Work instructions: Return, exactly and in full, the lines of the records below starting at the one with "input ctx irs ir" and ending at the one with "Hm, Hma. naive_solver.", and no other lines.

*** Opening of Dataset ***

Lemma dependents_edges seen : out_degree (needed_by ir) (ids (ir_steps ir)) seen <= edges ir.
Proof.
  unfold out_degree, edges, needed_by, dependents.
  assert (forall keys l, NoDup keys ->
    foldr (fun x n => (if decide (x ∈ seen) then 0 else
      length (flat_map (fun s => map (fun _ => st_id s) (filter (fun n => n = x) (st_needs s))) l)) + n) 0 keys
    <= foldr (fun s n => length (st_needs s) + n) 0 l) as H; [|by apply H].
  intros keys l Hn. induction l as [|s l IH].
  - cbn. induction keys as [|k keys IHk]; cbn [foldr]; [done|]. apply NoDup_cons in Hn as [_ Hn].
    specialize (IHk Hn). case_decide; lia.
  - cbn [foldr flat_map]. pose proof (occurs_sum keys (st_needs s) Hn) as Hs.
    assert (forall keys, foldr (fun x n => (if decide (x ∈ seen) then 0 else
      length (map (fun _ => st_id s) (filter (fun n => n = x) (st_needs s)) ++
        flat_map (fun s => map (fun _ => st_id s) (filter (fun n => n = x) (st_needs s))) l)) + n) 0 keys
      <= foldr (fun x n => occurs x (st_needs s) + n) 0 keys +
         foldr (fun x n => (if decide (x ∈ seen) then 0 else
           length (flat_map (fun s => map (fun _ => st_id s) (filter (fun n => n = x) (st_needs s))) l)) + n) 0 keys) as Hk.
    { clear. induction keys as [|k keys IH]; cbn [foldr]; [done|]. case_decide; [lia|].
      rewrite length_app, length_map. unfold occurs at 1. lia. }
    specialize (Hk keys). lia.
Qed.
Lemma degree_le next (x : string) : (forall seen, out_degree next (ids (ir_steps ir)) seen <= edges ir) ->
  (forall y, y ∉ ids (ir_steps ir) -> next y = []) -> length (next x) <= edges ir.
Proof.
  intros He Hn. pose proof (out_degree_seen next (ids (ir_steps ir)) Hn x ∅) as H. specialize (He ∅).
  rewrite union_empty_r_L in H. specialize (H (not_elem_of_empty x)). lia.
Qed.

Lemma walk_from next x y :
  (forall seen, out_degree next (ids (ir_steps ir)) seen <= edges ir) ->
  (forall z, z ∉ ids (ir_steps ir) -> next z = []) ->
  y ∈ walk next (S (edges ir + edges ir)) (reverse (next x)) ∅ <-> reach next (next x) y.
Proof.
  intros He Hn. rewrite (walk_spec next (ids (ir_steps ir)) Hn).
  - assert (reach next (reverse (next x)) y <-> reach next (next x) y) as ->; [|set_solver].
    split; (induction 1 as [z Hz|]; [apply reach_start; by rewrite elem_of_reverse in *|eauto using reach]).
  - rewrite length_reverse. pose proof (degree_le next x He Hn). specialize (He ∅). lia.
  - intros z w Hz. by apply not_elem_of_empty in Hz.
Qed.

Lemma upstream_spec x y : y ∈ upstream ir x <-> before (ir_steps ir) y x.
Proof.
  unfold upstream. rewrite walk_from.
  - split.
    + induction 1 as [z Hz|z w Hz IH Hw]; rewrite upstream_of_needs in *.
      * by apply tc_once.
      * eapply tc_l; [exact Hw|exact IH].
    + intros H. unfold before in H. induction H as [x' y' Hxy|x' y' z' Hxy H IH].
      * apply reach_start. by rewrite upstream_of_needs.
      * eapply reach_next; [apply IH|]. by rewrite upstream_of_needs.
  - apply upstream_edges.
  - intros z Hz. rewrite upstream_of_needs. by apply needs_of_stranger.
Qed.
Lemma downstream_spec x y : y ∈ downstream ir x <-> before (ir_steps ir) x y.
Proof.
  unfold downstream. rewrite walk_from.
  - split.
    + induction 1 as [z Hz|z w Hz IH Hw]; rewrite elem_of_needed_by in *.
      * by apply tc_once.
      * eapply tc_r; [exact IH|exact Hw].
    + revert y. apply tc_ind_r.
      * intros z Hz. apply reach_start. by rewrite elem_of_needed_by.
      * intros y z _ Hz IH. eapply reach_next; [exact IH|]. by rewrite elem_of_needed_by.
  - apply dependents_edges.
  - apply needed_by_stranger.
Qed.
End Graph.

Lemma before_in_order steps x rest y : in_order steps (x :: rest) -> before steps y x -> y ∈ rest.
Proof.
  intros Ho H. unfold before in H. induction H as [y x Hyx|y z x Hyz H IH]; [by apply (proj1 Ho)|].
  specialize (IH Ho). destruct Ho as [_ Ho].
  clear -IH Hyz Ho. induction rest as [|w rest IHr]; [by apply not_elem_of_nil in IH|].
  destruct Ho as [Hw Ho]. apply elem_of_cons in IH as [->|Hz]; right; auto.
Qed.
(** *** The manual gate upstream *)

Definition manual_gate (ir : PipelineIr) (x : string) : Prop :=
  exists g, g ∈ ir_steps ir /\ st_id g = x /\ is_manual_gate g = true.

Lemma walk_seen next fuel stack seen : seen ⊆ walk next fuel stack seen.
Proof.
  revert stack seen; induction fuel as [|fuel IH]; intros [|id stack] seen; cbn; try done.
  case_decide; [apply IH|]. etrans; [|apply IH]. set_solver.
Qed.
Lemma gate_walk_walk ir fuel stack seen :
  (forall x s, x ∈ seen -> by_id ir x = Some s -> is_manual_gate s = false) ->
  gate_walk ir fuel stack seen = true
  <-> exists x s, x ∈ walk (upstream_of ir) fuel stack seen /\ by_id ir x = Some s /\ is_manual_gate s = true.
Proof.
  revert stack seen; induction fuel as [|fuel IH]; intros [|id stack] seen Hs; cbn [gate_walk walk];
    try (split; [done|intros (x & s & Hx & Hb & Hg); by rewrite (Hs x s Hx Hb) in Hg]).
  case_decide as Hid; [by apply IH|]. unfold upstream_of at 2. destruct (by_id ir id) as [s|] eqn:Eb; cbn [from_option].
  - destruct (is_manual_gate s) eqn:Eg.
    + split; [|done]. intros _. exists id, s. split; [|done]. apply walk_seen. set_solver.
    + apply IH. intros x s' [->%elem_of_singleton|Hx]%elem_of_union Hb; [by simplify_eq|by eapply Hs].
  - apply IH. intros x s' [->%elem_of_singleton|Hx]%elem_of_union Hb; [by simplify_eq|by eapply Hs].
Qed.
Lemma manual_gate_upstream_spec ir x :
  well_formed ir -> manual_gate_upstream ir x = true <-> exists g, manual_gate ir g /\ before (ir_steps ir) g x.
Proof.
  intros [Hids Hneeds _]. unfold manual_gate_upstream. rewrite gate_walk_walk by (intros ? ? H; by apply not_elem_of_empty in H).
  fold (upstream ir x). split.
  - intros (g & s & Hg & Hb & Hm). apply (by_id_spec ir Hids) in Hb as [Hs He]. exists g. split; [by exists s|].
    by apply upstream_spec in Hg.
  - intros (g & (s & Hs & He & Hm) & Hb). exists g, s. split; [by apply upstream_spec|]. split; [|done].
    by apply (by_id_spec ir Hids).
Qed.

*** Close of Dataset ***
*** Opening of Dataset ***

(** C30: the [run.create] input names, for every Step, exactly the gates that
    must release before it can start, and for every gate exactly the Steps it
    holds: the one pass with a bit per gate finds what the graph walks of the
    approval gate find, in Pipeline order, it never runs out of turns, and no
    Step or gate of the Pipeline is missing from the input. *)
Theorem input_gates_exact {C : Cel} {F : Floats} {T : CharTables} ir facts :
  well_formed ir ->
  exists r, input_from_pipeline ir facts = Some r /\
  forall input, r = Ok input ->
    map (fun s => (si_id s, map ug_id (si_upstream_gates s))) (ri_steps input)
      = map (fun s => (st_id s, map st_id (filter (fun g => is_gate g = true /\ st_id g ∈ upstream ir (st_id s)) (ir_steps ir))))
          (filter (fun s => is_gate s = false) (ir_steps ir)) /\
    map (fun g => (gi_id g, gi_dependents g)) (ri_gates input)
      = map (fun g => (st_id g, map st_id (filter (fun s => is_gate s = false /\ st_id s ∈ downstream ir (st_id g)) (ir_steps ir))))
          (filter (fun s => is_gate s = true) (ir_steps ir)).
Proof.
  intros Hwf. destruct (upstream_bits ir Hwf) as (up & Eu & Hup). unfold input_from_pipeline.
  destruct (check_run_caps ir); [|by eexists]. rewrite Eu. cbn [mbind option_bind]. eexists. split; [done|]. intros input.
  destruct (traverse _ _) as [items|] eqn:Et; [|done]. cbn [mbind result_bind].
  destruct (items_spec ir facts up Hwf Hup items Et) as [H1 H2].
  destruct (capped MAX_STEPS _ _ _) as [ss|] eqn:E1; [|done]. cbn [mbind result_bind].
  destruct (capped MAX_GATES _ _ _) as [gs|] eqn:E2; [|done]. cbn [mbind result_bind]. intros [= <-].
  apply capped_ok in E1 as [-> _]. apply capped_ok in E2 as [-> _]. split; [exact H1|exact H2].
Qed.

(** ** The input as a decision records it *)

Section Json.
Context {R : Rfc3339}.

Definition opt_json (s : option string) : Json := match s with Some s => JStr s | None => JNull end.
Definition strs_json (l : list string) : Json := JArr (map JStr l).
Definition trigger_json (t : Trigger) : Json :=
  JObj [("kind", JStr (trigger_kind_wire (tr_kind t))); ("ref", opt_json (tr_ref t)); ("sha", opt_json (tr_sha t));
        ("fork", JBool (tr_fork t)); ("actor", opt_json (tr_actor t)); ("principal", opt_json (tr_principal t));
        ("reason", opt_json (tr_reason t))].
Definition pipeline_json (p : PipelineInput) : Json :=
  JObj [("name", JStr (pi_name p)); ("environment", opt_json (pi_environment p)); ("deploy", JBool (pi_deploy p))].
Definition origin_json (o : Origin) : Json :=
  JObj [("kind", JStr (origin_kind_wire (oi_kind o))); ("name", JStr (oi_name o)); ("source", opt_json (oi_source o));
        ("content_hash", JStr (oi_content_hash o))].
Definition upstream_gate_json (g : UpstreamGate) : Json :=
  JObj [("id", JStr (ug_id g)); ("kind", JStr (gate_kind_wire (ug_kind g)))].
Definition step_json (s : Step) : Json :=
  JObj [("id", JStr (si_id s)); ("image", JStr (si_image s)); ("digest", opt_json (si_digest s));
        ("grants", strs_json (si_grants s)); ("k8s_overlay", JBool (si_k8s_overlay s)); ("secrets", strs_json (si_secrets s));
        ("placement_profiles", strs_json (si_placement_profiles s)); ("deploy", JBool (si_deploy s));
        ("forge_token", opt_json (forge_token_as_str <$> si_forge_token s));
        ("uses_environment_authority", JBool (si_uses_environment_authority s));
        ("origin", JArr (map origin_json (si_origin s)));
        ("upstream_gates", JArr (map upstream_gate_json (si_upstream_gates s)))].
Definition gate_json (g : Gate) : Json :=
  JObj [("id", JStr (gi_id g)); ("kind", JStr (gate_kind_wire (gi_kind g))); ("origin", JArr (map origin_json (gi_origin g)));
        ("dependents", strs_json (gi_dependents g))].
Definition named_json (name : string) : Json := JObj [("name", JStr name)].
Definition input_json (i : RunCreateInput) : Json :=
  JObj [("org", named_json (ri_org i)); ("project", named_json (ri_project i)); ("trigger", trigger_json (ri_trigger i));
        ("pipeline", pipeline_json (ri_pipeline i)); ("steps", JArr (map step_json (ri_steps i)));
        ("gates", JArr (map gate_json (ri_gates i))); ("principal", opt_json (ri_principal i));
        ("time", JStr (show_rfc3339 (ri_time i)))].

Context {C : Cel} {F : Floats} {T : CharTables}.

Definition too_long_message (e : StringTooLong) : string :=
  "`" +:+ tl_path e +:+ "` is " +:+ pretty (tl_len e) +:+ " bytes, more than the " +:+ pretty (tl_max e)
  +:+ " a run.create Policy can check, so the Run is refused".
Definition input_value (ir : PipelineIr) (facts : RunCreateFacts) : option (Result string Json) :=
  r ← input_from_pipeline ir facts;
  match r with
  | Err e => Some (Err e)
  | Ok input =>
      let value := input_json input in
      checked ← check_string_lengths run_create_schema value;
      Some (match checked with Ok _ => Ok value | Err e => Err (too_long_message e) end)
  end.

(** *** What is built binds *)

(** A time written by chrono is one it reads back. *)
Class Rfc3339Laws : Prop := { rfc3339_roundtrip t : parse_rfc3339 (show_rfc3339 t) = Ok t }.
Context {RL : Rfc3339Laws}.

*** Close of Dataset ***
*** Opening of Dataset ***

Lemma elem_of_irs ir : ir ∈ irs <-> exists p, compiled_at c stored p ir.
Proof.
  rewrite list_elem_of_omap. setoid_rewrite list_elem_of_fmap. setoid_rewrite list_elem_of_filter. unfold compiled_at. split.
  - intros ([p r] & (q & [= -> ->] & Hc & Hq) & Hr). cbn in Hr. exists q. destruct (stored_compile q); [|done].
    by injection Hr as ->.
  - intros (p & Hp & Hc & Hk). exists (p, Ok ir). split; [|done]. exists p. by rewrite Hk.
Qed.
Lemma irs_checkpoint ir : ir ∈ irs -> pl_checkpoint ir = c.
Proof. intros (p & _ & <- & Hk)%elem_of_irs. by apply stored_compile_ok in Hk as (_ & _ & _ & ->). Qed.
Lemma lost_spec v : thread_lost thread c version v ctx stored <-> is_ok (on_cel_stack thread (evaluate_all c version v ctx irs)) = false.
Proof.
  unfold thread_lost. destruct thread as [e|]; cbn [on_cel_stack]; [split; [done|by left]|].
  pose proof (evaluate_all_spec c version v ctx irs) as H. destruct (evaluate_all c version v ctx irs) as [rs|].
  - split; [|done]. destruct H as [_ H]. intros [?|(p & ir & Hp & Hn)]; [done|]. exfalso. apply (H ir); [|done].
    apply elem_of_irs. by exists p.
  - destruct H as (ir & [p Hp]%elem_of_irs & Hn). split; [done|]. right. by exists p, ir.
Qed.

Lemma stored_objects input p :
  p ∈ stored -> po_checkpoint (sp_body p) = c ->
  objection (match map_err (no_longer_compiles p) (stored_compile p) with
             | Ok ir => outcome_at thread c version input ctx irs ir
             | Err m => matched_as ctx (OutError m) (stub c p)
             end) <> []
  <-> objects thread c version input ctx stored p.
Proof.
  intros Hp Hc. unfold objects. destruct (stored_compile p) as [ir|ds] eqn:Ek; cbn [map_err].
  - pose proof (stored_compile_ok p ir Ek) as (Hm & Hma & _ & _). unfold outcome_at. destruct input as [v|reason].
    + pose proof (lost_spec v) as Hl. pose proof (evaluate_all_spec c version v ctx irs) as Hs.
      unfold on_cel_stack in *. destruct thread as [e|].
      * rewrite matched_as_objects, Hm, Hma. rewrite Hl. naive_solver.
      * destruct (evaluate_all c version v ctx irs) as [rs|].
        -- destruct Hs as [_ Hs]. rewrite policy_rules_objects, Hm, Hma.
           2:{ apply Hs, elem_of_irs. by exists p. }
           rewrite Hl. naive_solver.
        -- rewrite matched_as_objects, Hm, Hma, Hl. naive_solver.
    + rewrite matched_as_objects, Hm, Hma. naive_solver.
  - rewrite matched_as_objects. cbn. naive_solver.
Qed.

*** Close of Dataset ***

Answer for this exercise:
             | Ok ir => outcome_at thread c version input ctx irs ir
             | Err m => matched_as ctx (OutError m) (stub c p)
             end) <> []
  <-> objects thread c version input ctx stored p.
Proof.
  intros Hp Hc. unfold objects. destruct (stored_compile p) as [ir|ds] eqn:Ek; cbn [map_err].
  - pose proof (stored_compile_ok p ir Ek) as (Hm & Hma & _ & _). unfold outcome_at. destruct input as [v|reason].
    + pose proof (lost_spec v) as Hl. pose proof (evaluate_all_spec c version v ctx irs) as Hs.
      unfold on_cel_stack in *. destruct thread as [e|].
      * rewrite matched_as_objects, Hm, Hma. rewrite Hl. naive_solver.
      * destruct (evaluate_all c version v ctx irs) as [rs|].
        -- destruct Hs as [_ Hs]. rewrite policy_rules_objects, Hm, Hma.
           2:{ apply Hs, elem_of_irs. by exists p. }
           rewrite Hl. naive_solver.
        -- rewrite matched_as_objects, Hm, Hma, Hl. naive_solver.
    + rewrite matched_as_objects, Hm, Hma. naive_solver.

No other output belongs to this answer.